If you find binary reverse engineering fascinating and want to go deeper into the formal aspects checkout http://www.reddit.com/r/ReverseEngineering/comments/smf4u/re... and https://github.com/turnersr/turnersr.github.io/blob/master/t... .


This is a really great list but it missed hooking libraries/tools. A good thread about alternatives is also on the reverse engineering subreddit: http://www.reddit.com/r/programming/comments/22crn0/gpl_alte...

Disclaimer: my company does one of the tools being discussed.


Also useful for RE beginners: https://microcorruption.com/


If I'm interested in reverse engineering, but at a higher abstraction than this book - let's say there is a game client communicating with server and I want to understand what the format of the packet is (ie. application level rather than all the way down) - does the question make any sense? And where could I find material for it?


Wireshark, Deep Packet Inspection and similar might be terms you can look after to find out more. RFCs are what you need to understand the protocols (if they are public standards)


A lot of paper and a lot of colored pencils. Start printing out network dumps of various game states and tracing out the fields in the packets.


This is an amazingly in-depth and up-to-date walkthrough. Way better than CS61. But...

> "for Beginners"

> links to GitHub repo full of .tex files

O:


Agreed. For anyone wanting to know what these files are, they're LaTeX; text files mixed with meta information.

Detailed explanation of LaTeX: http://latex-project.org/intro.html Software to work with LaTeX: http://latex-project.org/ftp.html


Well, the readme links to a PDF.


I thought linking to the source rather than to just the pdf would be more useful for you, as a) some might like to actually contribute and b) many would like to know what else the author made and lastly c) a minority of people isn't allowed to open pdf's from the internet, so they could build it locally (or just starr on github).


@johnlbevan2, you seem to be hellbanned.


I always enjoyed this page (pretty old and more of a hackme featuring reverse engineering stuff):

http://3564020356.org/

The hash maze is pretty interesting.


Good old times :)


Ouch, bad time for GitHub to go down. Here is Google's cache:

http://cl.ly/2i150V3c450i


Here is also links to PDF files: http://yurichev.com/RE-book.html


It looks like a good resource from a very quick skim of the document. It is a shame, however, that the English may not be too polished.


You can always make a pull request.


Apart from working out which .tex file corresponds to which piece of text, the files are tricky to read because they contain both english and russian strings delimited by some kind of macro.

Any hints on editing this?


Well, it's possible to grep these files :) See also: https://github.com/dennis714/RE-for-beginners/blob/master/CO...


For anyone reading this at the time of this post, GitHub is down.


Why do you write a 600 page book and offer it for free?


Why do you write [an entire kernel, an operating system, an RDBMS, a web application framework, ...] and offer it for free? Sometimes, the journey of creation and the sharing are more important than any remuneration you might otherwise get.

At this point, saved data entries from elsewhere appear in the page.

(** X9: Settings.  Row 1 holds the bold headers SettingName and Value.  For
    i in 0..4, row i+2 holds the i-th pair of the table, unstyled: the name
    in A as a string, the value in B as written, numeric for the int and the
    two rates, a plain string for CalcMonth (2026-02 is not turned into a
    date) and for Author. *)
Theorem settings_rows (w : World) (wb : Workbook) (i : Z) :
  produced w = Some wb → 0 ≤ i ≤ 4 →
  cell_at wb "Settings" (1, 1)
  = Some (text_cell "SettingName" bold_font DEFAULT_EMPTY_FILL DEFAULT_BORDER)
  ∧ cell_at wb "Settings" (1, 2)
    = Some (text_cell "Value" bold_font DEFAULT_EMPTY_FILL DEFAULT_BORDER)
  ∧ ∃ name val x,
      [("CalcMonth", VStr "2026-02");
       ("TaxRate", VFloat (Decimal 1 1));
       ("InsuranceRate", VFloat (Decimal 15 2));
       ("CommuteLimit", VInt 30000);
       ("Author", VStr "BP_User")] !! Z.to_nat i = Some (name, val)
      ∧ cell_at wb "Settings" (i + 2, 1)
        = Some (text_cell name DEFAULT_FONT DEFAULT_EMPTY_FILL DEFAULT_BORDER)
      ∧ cell_at wb "Settings" (i + 2, 2) = Some x
      ∧ cell_value x = val
      ∧ cell_data_type x = (match val with VStr _ => TYPE_STRING | _ => TYPE_NUMERIC end)
      ∧ cell_number_format x = "General"
      ∧ cell_font x = DEFAULT_FONT
      ∧ cell_fill x = DEFAULT_EMPTY_FILL.
Proof.
  intros ->%produced_fixture Hi.
  split; [by vm_compute |]. split; [by vm_compute |].
  assert (H : setting_row_ok fixture i = true).
  { apply (range_forallb (setting_row_ok fixture) 0 5); [by vm_compute | lia]. }
  unfold setting_row_ok in H.
  change settings with
    [("CalcMonth", VStr "2026-02");
     ("TaxRate", VFloat (Decimal 1 1));
     ("InsuranceRate", VFloat (Decimal 15 2));
     ("CommuteLimit", VInt 30000);
     ("Author", VStr "BP_User")] in H.
  match type of H with
  | match ?l !! ?n with _ => _ end = true => destruct (l !! n) as [[name val] |]; [| discriminate]
  end.
  apply andb_prop in H as [H1 H2]. apply bool_decide_eq_true in H1, H2.
  exists name, val. eexists. split; [done |]. split; [exact H1 |]. split; [exact H2 |].
  by repeat split.
Qed.

Lemma settings_rows_witness :
  cell_at fixture "Settings" (1, 1)
  = Some (text_cell "SettingName" bold_font DEFAULT_EMPTY_FILL DEFAULT_BORDER).
Proof.
  refine (proj1 (settings_rows writable_world fixture 0 produced_writable _)). lia.
Defined.

(** X10: the department written to column C of each data row of
    EstimateData is the label in column A of exactly one of the rows 2..5 of
    DeptSummary, so the COUNTIF and SUMIF rows of the summary count every
    record once. *)
Theorem each_record_in_one_summary_row (w : World) (wb : Workbook) (r : Z) :
  produced w = Some wb → 3 ≤ r ≤ 12 →
  ∃ k,
    2 ≤ k ≤ 5
    ∧ is_Some (cell_at wb "EstimateData" (r, 3))
    ∧ cell_value <$> cell_at wb "DeptSummary" (k, 1)
      = cell_value <$> cell_at wb "EstimateData" (r, 3)
    ∧ ∀ k', 2 ≤ k' ≤ 5 →
        cell_value <$> cell_at wb "DeptSummary" (k', 1)
        = cell_value <$> cell_at wb "EstimateData" (r, 3) →
        k' = k.
Proof.
  intros ->%produced_fixture Hr.
  assert (H : one_summary_row fixture r = true).
  { apply (range_forallb (one_summary_row fixture) 3 13); [by vm_compute | lia]. }
  unfold one_summary_row in H. apply andb_prop in H as [Hs Hl].
  apply bool_decide_eq_true in Hs, Hl.
  destruct (summary_rows_of fixture r) as [| k [| ? ?]] eqn:E; try discriminate.
  assert (Hin : ∀ k', k' ∈ summary_rows_of fixture r
                  ↔ (cell_value <$> cell_at fixture "DeptSummary" (k', 1)
                     = cell_value <$> cell_at fixture "EstimateData" (r, 3))
                    ∧ 2 ≤ k' < 6).
  { intros k'. unfold summary_rows_of. rewrite list_elem_of_filter.
    unfold range. rewrite elem_of_seqZ. split; intros [? ?]; split; first [done | lia]. }
  rewrite E in Hin.
  destruct (proj1 (Hin k)) as [Hk Hb]; [apply list_elem_of_singleton; done |].
  exists k. split; [lia |]. split; [done |]. split; [done |].
  intros k' Hk' Heq. apply list_elem_of_singleton, Hin. split; [done | lia].
Qed.
Lemma counts_agree_without k m : wf m -> counts_agree m -> counts_agree (without k m).
Proof.
  intros [Hk Hn] Hc name info u. simpl.
  rewrite !dict_get_remove by (by rewrite <- ?Hk).
  destruct (String.eqb name k); [done|]. apply Hc.
Qed.

Lemma counts_agree_make_room m : wf m -> counts_agree m -> counts_agree (make_room m).
Proof.
  intros Hwf Hc. unfold make_room. destruct (size m >=? max_loaded m); [|done].
  destruct (lru_entry (model_usage m)); [by apply counts_agree_without|done].
Qed.

Lemma counts_agree_set name info u m :
  counts_agree m -> usage_count info = total_inferences u ->
  counts_agree (mk (default_model m) (Dict.set name info (loaded_models m))
                   (Dict.set name u (model_usage m)) (max_loaded m)).
Proof.
  intros Hc Hiu name' info' u'. simpl. rewrite !dict_get_set.
  destruct (String.eqb name' name); [|apply Hc]. by intros [= <-] [= <-].
Qed.

Lemma sound_load_model m w name task : sound m -> sound (load_model w name task m).1.
Proof.
  intros (Hwf & Hs & Hc).
  destruct (Dict.get name (loaded_models m)) as [info|] eqn:E.
  { by rewrite (load_model_hit _ _ _ _ _ E). }
  rewrite (load_model_miss _ _ _ _ Hwf E).
  pose proof (size_make_room_le m Hwf) as [Hle Heq].
  pose proof (wf_make_room m Hwf) as Hwf'.
  pose proof (counts_agree_make_room m Hwf Hc) as Hc'.
  pose proof (max_loaded_make_room m) as HK.
  destruct (pipeline_result w) as [model_pipe|e]; simpl.
  - split; [by apply wf_with_model|]. split.
    + unfold size in *. simpl. rewrite dict_length_set. unfold Dict.mem.
      rewrite (get_make_room_None _ _ Hwf E), HK.
      destruct (Z.le_gt_cases (max_loaded m) (Z.of_nat (length (loaded_models m))))
        as [Hfull|Hfree]; [|lia].
      destruct (loaded_models m) as [|x l] eqn:El; simpl in *; [lia|].
      specialize (Heq Hfull). lia.
    + by apply (counts_agree_set name _ _ (make_room m)).
  - split; [done|]. split; [rewrite HK; lia|done].
Qed.

Lemma sound_generate m w prompt model_name :
  sound m -> sound (generate w prompt model_name m).1.
Proof.
  intros Hsound. unfold generate. rewrite except_none_fst.
  set (name := match model_name with
               | Some n => n
               | None => default "gpt2"%string (default_model m)
               end).
  assert (exists m1 loaded,
    (if negb (Dict.mem name (loaded_models m))
     then load_model w name "text-generation" m
     else (m, Ok None)) = (m1, loaded) /\ sound m1) as (m1 & loaded & -> & Hs1).
  { destruct (negb (Dict.mem name (loaded_models m))).
    - pose proof (sound_load_model m w name "text-generation" Hsound) as H1.
      destruct (load_model w name "text-generation" m) as [m1 loaded].
      by exists m1, loaded.
    - by exists m, (Ok None). }
  destruct loaded as [_|e]; [|done].
  destruct (Dict.get name (loaded_models m1)) as [info|] eqn:Hg; [|done].
  destruct (call_result w) as [result|e]; [|done].
  destruct Hs1 as (Hwf & Hsz & Hc).
  assert (exists u, Dict.get name (model_usage m1) = Some u) as [u Hu].
  { destruct (Dict.get name (model_usage m1)) eqn:Hu; [by eexists|].
    apply dict_get_None in Hu. rewrite <- (proj1 Hwf) in Hu.
    apply dict_get_None in Hu. congruence. }
  simpl. rewrite Hu. simpl. split; [|split].
  - destruct Hwf as [Hk Hn]. split; simpl.
    + by rewrite (dict_keys_set_present _ info), (dict_keys_set_present _ u).
    + by rewrite (dict_keys_set_present _ info).
  - unfold size in *. simpl. rewrite dict_length_set. unfold Dict.mem.
    by rewrite Hg.
  - apply (counts_agree_set name _ _ m1); [done|]. simpl.
    by rewrite (Hc name info u).
Qed.

Lemma sound_init max_loaded_models default_model :
  sound (__init__ max_loaded_models default_model).
Proof.
  split; [split; [done|apply NoDup_nil_2]|]. split; [unfold size; simpl; lia|].
  by intros name info u.
Qed.

Lemma sound_perform c m : sound m -> sound (perform c m).
Proof.
  intros Hs. destruct c; simpl; [by apply sound_load_model|by apply sound_generate].
Qed.
(** * Product card component (product.component.tsx)

    A shallow embedding of the product card of the search-result container:
    the page-URL and image-URL state driven by swatch selection, the small
    sub-renderers of the card, and the add-to-cart assembly.

    Strings are byte strings ([String.string]); a JavaScript string is
    identified with its UTF-8 encoding.  Numbers are binary64 floats
    ([PrimFloat.float]), record identifiers are integers ([Z]).  A value
    that may be [undefined] or [null] is an [option]. *)

From Stdlib Require Import Bool List Ascii String NArith ZArith Lia PrimFloat DecimalString.
Import ListNotations.

Open Scope bool_scope.
Open Scope string_scope.

(** ** Exceptions *)

Inductive JSError : Type :=
| TypeError (message : string).

Inductive Result (A : Type) : Type :=
| Ok (value : A)
| Throw (error : JSError).

Arguments Ok {A} value.
Arguments Throw {A} error.

Definition bind {A B : Type} (c : Result A) (k : A -> Result B) : Result B :=
  match c with
  | Ok a => k a
  | Throw e => Throw e
  end.

Notation "x <- c ;; k" := (bind c (fun x => k))
  (at level 61, c at next level, right associativity).

(** ** Text *)

Module Text.

Definition code (c : ascii) : N := N_of_ascii c.

Fixpoint all_chars (p : ascii -> bool) (s : string) : bool :=
  match s with
  | EmptyString => true
  | String c r => p c && all_chars p r
  end.

Fixpoint mem (c : ascii) (s : string) : bool :=
  match s with
  | EmptyString => false
  | String d r => Ascii.eqb d c || mem c r
  end.

Fixpoint map_chars (f : ascii -> ascii) (s : string) : string :=
  match s with
  | EmptyString => EmptyString
  | String c r => String (f c) (map_chars f r)
  end.

Fixpoint remove_chars (p : ascii -> bool) (s : string) : string :=
  match s with
  | EmptyString => EmptyString
  | String c r => if p c then remove_chars p r else String c (remove_chars p r)
  end.

Fixpoint trim_start (p : ascii -> bool) (s : string) : string :=
  match s with
  | EmptyString => EmptyString
  | String c r => if p c then trim_start p r else s
  end.

Fixpoint trim_end (p : ascii -> bool) (s : string) : string :=
  match s with
  | EmptyString => EmptyString
  | String c r =>
      match trim_end p r with
      | EmptyString => if p c then EmptyString else String c EmptyString
      | r' => String c r'
      end
  end.

(** [String.prototype.startsWith]. *)
Fixpoint startsWith (s p : string) {struct p} : bool :=
  match p, s with
  | EmptyString, _ => true
  | String a p', String b s' => Ascii.eqb a b && startsWith s' p'
  | String _ _, EmptyString => false
  end.

(** [String.prototype.includes]. *)
Fixpoint includes (s sub : string) : bool :=
  startsWith s sub ||
  match s with
  | EmptyString => false
  | String _ r => includes r sub
  end.

(** The text before the first [sep], and the text after it when there is one. *)
Fixpoint split_first (sep : ascii) (s : string) : string * option string :=
  match s with
  | EmptyString => (EmptyString, None)
  | String c r =>
      if Ascii.eqb c sep then (EmptyString, Some r)
      else let (a, b) := split_first sep r in (String c a, b)
  end.

(** [String.prototype.split] on a one-character separator. *)
Fixpoint split_on (sep : ascii) (s : string) : list string :=
  match s with
  | EmptyString => [EmptyString]
  | String c r =>
      if Ascii.eqb c sep then EmptyString :: split_on sep r
      else match split_on sep r with
           | [] => [String c EmptyString]
           | h :: t => String c h :: t
           end
  end.

(** [Array.prototype.join]. *)
Fixpoint join (sep : string) (l : list string) : string :=
  match l with
  | [] => EmptyString
  | [x] => x
  | x :: r => x ++ sep ++ join sep r
  end.

Definition is_upper (c : ascii) : bool := (65 <=? code c)%N && (code c <=? 90)%N.
Definition is_lower (c : ascii) : bool := (97 <=? code c)%N && (code c <=? 122)%N.
Definition is_digit (c : ascii) : bool := (48 <=? code c)%N && (code c <=? 57)%N.
Definition is_alnum (c : ascii) : bool := is_upper c || is_lower c || is_digit c.

Definition lower_char (c : ascii) : ascii :=
  if is_upper c then ascii_of_N (code c + 32) else c.
(** * Survey dashboard: filtering, aggregation and report requests

    A shallow embedding of [app.component.ts] (the dashboard component) and
    of [DataService.loadDataFromSheet] (the spreadsheet importer), with the
    properties of the specification stated over it.

    Conventions.
    - A JavaScript string is represented by its UTF-8 bytes ([string]).
    - [undefined] is [None]; a property read [d[key]] on a row, where [key]
      is one of the fixed column headers, is a lookup in a finite map; a read
      of an object literal by a key that comes from the data is [JS.get],
      which also finds what the literal inherits from [Object.prototype].
    - A [Date] is its time value in milliseconds, [None] for an invalid date.
    - An integer-valued [Number] is a [Z]; the quotients the component
      computes are binary64 values, modelled by [float64] below.
    - Signals are fields of the component state; a method is a function from
      state to state.  Calls to the generation service are recorded in the
      [requests] field, in the order they are issued. *)

From Stdlib Require Import ZArith Lia Ascii String Floats.SpecFloat.
From Stdlib Require Import Sorted Permutation.
From stdpp Require Import base strings gmap list pretty.

Open Scope Z_scope.

(** ** JavaScript strings *)

Module JS.

Definition bytes (l : list N) : string :=
  foldr (fun n s => String (ascii_of_N n) s) EmptyString l.

(** [WhiteSpace] and [LineTerminator] code points of ECMAScript, in UTF-8:
    TAB, LF, VT, FF, CR, SP, U+00A0, U+1680, U+2000 to U+200A, U+2028,
    U+2029, U+202F, U+205F, U+3000 and U+FEFF. *)
Definition StrWhiteSpaceChar : list string :=
  [ bytes [9%N]; bytes [10%N]; bytes [11%N]; bytes [12%N]; bytes [13%N];
    bytes [32%N]; bytes [194%N; 160%N]; bytes [225%N; 154%N; 128%N] ]
  ++ map (fun n => bytes [226%N; 128%N; n])
       [128%N; 129%N; 130%N; 131%N; 132%N; 133%N; 134%N; 135%N; 136%N;
        137%N; 138%N; 168%N; 169%N; 175%N]
  ++ [ bytes [226%N; 129%N; 159%N]; bytes [227%N; 128%N; 128%N];
       bytes [239%N; 187%N; 191%N] ].

Fixpoint strip_prefix (p s : string) : option string :=
  match p, s with
  | EmptyString, _ => Some s
  | String a p', String b s' => if Ascii.eqb a b then strip_prefix p' s' else None
  | String _ _, EmptyString => None
  end.

Fixpoint strip_any (ps : list string) (s : string) : option string :=
  match ps with
  | [] => None
  | p :: ps' =>
      match strip_prefix p s with
      | Some r => Some r
      | None => strip_any ps' s
      end
  end.

Fixpoint strip_all (fuel : nat) (ps : list string) (s : string) : string :=
  match fuel with
  | O => s
  | S fuel' =>
      match strip_any ps s with
      | Some r => strip_all fuel' ps r
      | None => s
      end
  end.

(** [String.prototype.trimStart]; every stripped sequence is non-empty, so
    the length of the string is enough fuel. *)
Definition trimStart (s : string) : string :=
  strip_all (String.length s) StrWhiteSpaceChar s.

(** [String.prototype.trimEnd]: the same scan on the reversed bytes.  UTF-8
    is self-synchronising, so a byte sequence of a white-space code point at
    the end of a well-formed string is that code point. *)
Definition trimEnd (s : string) : string :=
  String.rev (strip_all (String.length s) (map String.rev StrWhiteSpaceChar) (String.rev s)).

(** [String.prototype.trim] *)
Definition trim (s : string) : string := trimEnd (trimStart s).

(** [v?.trim()] *)
Definition opt_trim (v : option string) : option string := trim <$> v.

Definition lower_ascii (c : ascii) : ascii :=
  let n := N_of_ascii c in
  if ((65 <=? n) && (n <=? 90))%N then ascii_of_N (n + 32) else c.

(** [String.prototype.toLowerCase] on the ASCII letters.  The component only
    compares the result with the words [no], [ninguna], [ninguno], [nada];
    no code point outside ASCII lower-cases to one of their letters, so the
    comparison is the one JavaScript makes. *)
Fixpoint toLowerCase (s : string) : string :=
  match s with
  | EmptyString => EmptyString
  | String c s' => String (lower_ascii c) (toLowerCase s')
  end.

(** Value of [c] as a digit in [radix], when it is one. *)
Definition digit_value (radix : Z) (c : ascii) : option Z :=
  let n := Z.of_N (N_of_ascii c) in
  let v := if (48 <=? n) && (n <=? 57) then Some (n - 48)
           else if (97 <=? n) && (n <=? 122) then Some (n - 87)
           else if (65 <=? n) && (n <=? 90) then Some (n - 55)
           else None in
  match v with
  | Some d => if d <? radix then Some d else None
  | None => None
  end.

(** Longest prefix of digits, read in [radix]; [acc] is [None] until a digit
    has been seen. *)
Fixpoint parse_digits (radix : Z) (s : string) (acc : option Z) : option Z :=
  match s with
  | EmptyString => acc
  | String c s' =>
      match digit_value radix c with
      | Some d => parse_digits radix s' (Some (radix * default 0 acc + d))
      | None => acc
      end
  end.

Definition parse_sign (s : string) : Z * string :=
  match s with
  | String "-" r => (-1, r)
  | String "+" r => (1, r)
  | _ => (1, s)
  end.

Definition parse_radix (s : string) : Z * string :=
  match s with
  | String "0" (String "x" r) => (16, r)
  | String "0" (String "X" r) => (16, r)
  | _ => (10, s)
  end.

(** [parseInt(v)] with no radix argument; [None] is [NaN].  [undefined] is
    first converted to the string [undefined], which has no digits.  The
    result is the integer read; JavaScript rounds it to binary64, which is
    monotone and leaves every integer below [2^53] as it is, so comparisons
    with small constants agree. *)
Definition parseInt (v : option string) : option Z :=
  match v with
  | None => None
  | Some s =>
      let '(sign, s1) := parse_sign (trimStart s) in
      let '(radix, s2) := parse_radix s1 in
      match parse_digits radix s2 None with
      | Some n => Some (sign * n)
      | None => None
      end
  end.

Fixpoint take_while (p : ascii -> bool) (s : string) : string :=
  match s with
  | EmptyString => EmptyString
  | String c s' => if p c then String c (take_while p s') else EmptyString
  end.

(** Leftmost match of the regular expression [lit(cls+)]: the captured
    group, which is greedy. *)
Fixpoint regex_capture (lit : string) (cls : ascii -> bool) (s : string) : option string :=
  let here :=
    match strip_prefix lit s with
    | Some r => match take_while cls r with
                | EmptyString => None
                | run => Some run
                end
    | None => None
    end in
  match here with
  | Some run => Some run
  | None => match s with
            | EmptyString => None
            | String _ s' => regex_capture lit cls s'
            end
  end.

Definition is_digit (c : ascii) : bool :=
  let n := N_of_ascii c in ((48 <=? n) && (n <=? 57))%N.
Lemma render_all_pairs ctx (ps : list (string * string)) :
  render_all ctx
    ((λ p, el "li" [el "strong" [child (Str p.1); text ":"]; text " "; child (Str p.2)])
       <$> ps) = Ok (pair_item <$> ps).
Proof.
  induction ps as [|p r IH]; [done|].
  rewrite !fmap_cons. cbn [render_all]. rewrite IH. reflexivity.
Qed.

Lemma pair_sections_unfold σ report (ps : list (string * string)) :
  Forall (λ '(fld, k, title, (key, val), sec),
            get report fld = Ok (Arr (pair_object key val <$> ps)) →
            sec report =
              Ok (AccordionItem σ k
                    [ AccordionTrigger [text title];
                      AccordionContent
                        [el "ul"
                           ((λ p, el "li" [el "strong" [child (Str p.1); text ":"];
                                           text " "; child (Str p.2)]) <$> ps)] ]))
         (pair_sections σ).
Proof.
  unfold pair_sections, section_services, section_control_objectives,
    section_control_descriptions, section_cuecs, list_section.
  repeat (apply Forall_cons; split;
          [intros ->; cbn [mbind res_bind optional_map];
           by rewrite map_items_li_pair|]).
  apply Forall_nil_2.
Qed.

(** X15. An open section over pairs (services, control objectives, control
    descriptions, CUECs) shows, for an array of objects that hold the
    section's two properties as strings, one list item per object and in the
    order of the array: the first property and a colon in bold, a space, the
    second property. *)
Theorem pair_members_listed_in_order (σ : store) (report : value)
    (ps : list (string * string)) (fld : string) (k : nat) (title key val : string)
    (sec : value → res elem) :
  (fld, k, title, (key, val), sec) ∈ pair_sections σ →
  get report fld = Ok (Arr (pair_object key val <$> ps)) →
  item_open σ k = true →
  render (sec report) =
    Ok [Elem "div" false None
          [ trigger_node k [Text title] "−";
            Elem "div" false None [Elem "ul" false None (pair_item <$> ps)] ]].
Proof.
  intros Hin Hg Ho.
  pose proof (pair_sections_unfold σ report ps) as Hall.
  rewrite Forall_forall in Hall. specialize (Hall _ Hin Hg). simpl in Hall.
  unfold render. rewrite Hall. cbn [mbind res_bind].
  rewrite AccordionItem_open by done. cbn [render_all text mbind res_bind app].
  unfold el at 1, host at 1. by rewrite render_all_pairs.
Qed.

(** ** Counting list items *)

Lemma count_tags_app (t : string) (ns ms : list node) :
  count_tags t (ns ++ ms) = count_tags t ns + count_tags t ms.
Proof.
  unfold count_tags. induction ns as [|n ns IH]; simpl; [done|]. rewrite IH. lia.
Qed.

Lemma count_tags_Elem (t tag : string) dis h (kids : list node) :
  count_tags t [Elem tag dis h kids] =
    (if String.eqb tag t then 1 else 0) + count_tags t kids.
Proof. unfold count_tags. cbn [foldr]. rewrite Nat.add_0_r. reflexivity. Qed.

Lemma render_child_no_li (t : string) :
  ∀ v ns, render_child v = Ok ns → count_tags t ns = 0.
Proof.
  fix IH 1. intros [| |b|n|s|items|fields] ns; simpl; intros H;
    try (injection H as <-; done); try discriminate.
  revert ns H. induction items as [|x r IHr]; intros ns H.
  - by injection H as <-.
  - apply bind_inv_Ok in H as (n1 & H1 & H).
    apply bind_inv_Ok in H as (n2 & H2 & H). injection H as <-.
    rewrite count_tags_app, (IH x n1 H1), (IHr n2 H2). done.
Qed.

Lemma render_all_no_li ctx (es : list elem) (ns : list node) :
  Forall no_li es → render_all ctx es = Ok ns → count_tags "li" ns = 0.
Proof.
  intros Hes. revert ns. induction Hes as [|e es He _ IH]; intros ns H.
  - by injection H as <-.
  - apply render_all_inv_cons in H as (n1 & n2 & H1 & H2 & ->).
    rewrite count_tags_app, (He _ _ H1), (IH _ H2). done.
Qed.

Lemma render_all_one_li ctx (es : list elem) (ns : list node) :
  Forall one_li es → render_all ctx es = Ok ns → count_tags "li" ns = length es.
Proof.
  intros Hes. revert ns. induction Hes as [|e es He _ IH]; intros ns H.
  - by injection H as <-.
  - apply render_all_inv_cons in H as (n1 & n2 & H1 & H2 & ->).
    rewrite count_tags_app, (He _ _ H1), (IH _ H2). done.
Qed.

Lemma no_li_child (v : value) : no_li (child v).
Proof. intros ctx ns. apply render_child_no_li. Qed.

Lemma no_li_text (s : string) : no_li (text s).
Proof. intros ctx ns H. by injection H as <-. Qed.

Lemma no_li_strong (cs : list elem) : Forall no_li cs → no_li (el "strong" cs).
Proof.
  intros Hcs ctx ns H. apply host_inv in H as (kids & Hk & ->).
  rewrite count_tags_Elem. simpl. by eapply render_all_no_li.
Qed.

Lemma one_li_el (cs : list elem) : Forall no_li cs → one_li (el "li" cs).
Proof.
  intros Hcs ctx ns H. apply host_inv in H as (kids & Hk & ->).
  rewrite count_tags_Elem. simpl. by rewrite (render_all_no_li _ _ _ Hcs Hk).
Qed.

Create HintDb items.
#[local] Hint Resolve no_li_child no_li_text no_li_strong one_li_el : items.
#[local] Hint Constructors Forall : items.

Lemma li_strong_one_li s e : li_strong s = Ok e → one_li e.
Proof. intros H. injection H as <-. auto 6 with items. Qed.

Lemma li_plain_one_li s e : li_plain s = Ok e → one_li e.
Proof. intros H. injection H as <-. auto 6 with items. Qed.

Lemma li_pair_one_li key val s e : li_pair key val s = Ok e → one_li e.
Proof. unfold li_pair. intros H. bind_inv H. auto 8 with items. Qed.

Lemma li_report_one_li r e : li_report r = Ok e → one_li e.
Proof. unfold li_report. intros H. bind_inv H. auto 10 with items. Qed.

Lemma map_items_one_li (f : value → res elem) (items : list value) (es : list elem) :
  (∀ x e, f x = Ok e → one_li e) → map_items f items = Ok es →
  Forall one_li es ∧ length es = length items.
Proof.
  intros Hf. revert es. induction items as [|x r IH]; simpl; intros es H.
  - injection H as <-. by split.
  - apply bind_inv_Ok in H as (e & He & H).
    apply bind_inv_Ok in H as (es' & Hes' & H). injection H as <-.
    destruct (IH _ Hes') as [Hall Hlen]. split; [constructor; eauto|].
    simpl. by rewrite Hlen.
Qed.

I hope he publishes a print version of the finished book, like Miran Lipovańća did with Learn You a Haskell for Great Good! If someone releases a free book that has immense value to me, I'm more than willing to support them by buying a wonderful print version. There's something wonderful about having the ergonomics of a print book, combined with the ability to copy and paste and follow links from a PDF...


Yes, I'll signup with service like lulu.com in future, for those who want hardback, when I'll feel I finish the thing, maybe 1-2 years later.


http://blog.yurichev.com/node/80 I think it's a work in progress.


Well, I've got nothing close to a 600 page book, but I offer a number of smaller documents at the website for my side business, plus some software and other design tools. If I have any ulterior motive, it's that those materials give me some technical credibility and maybe generate a bit of goodwill.

Has it helped? Over the years, it's gotten me a little bit of "buzz" on web forums, and has attracted a couple of people who wanted me to do custom work for them. Also, in a manner akin to OSS, a couple people have been kind enough to report mistakes in my documents.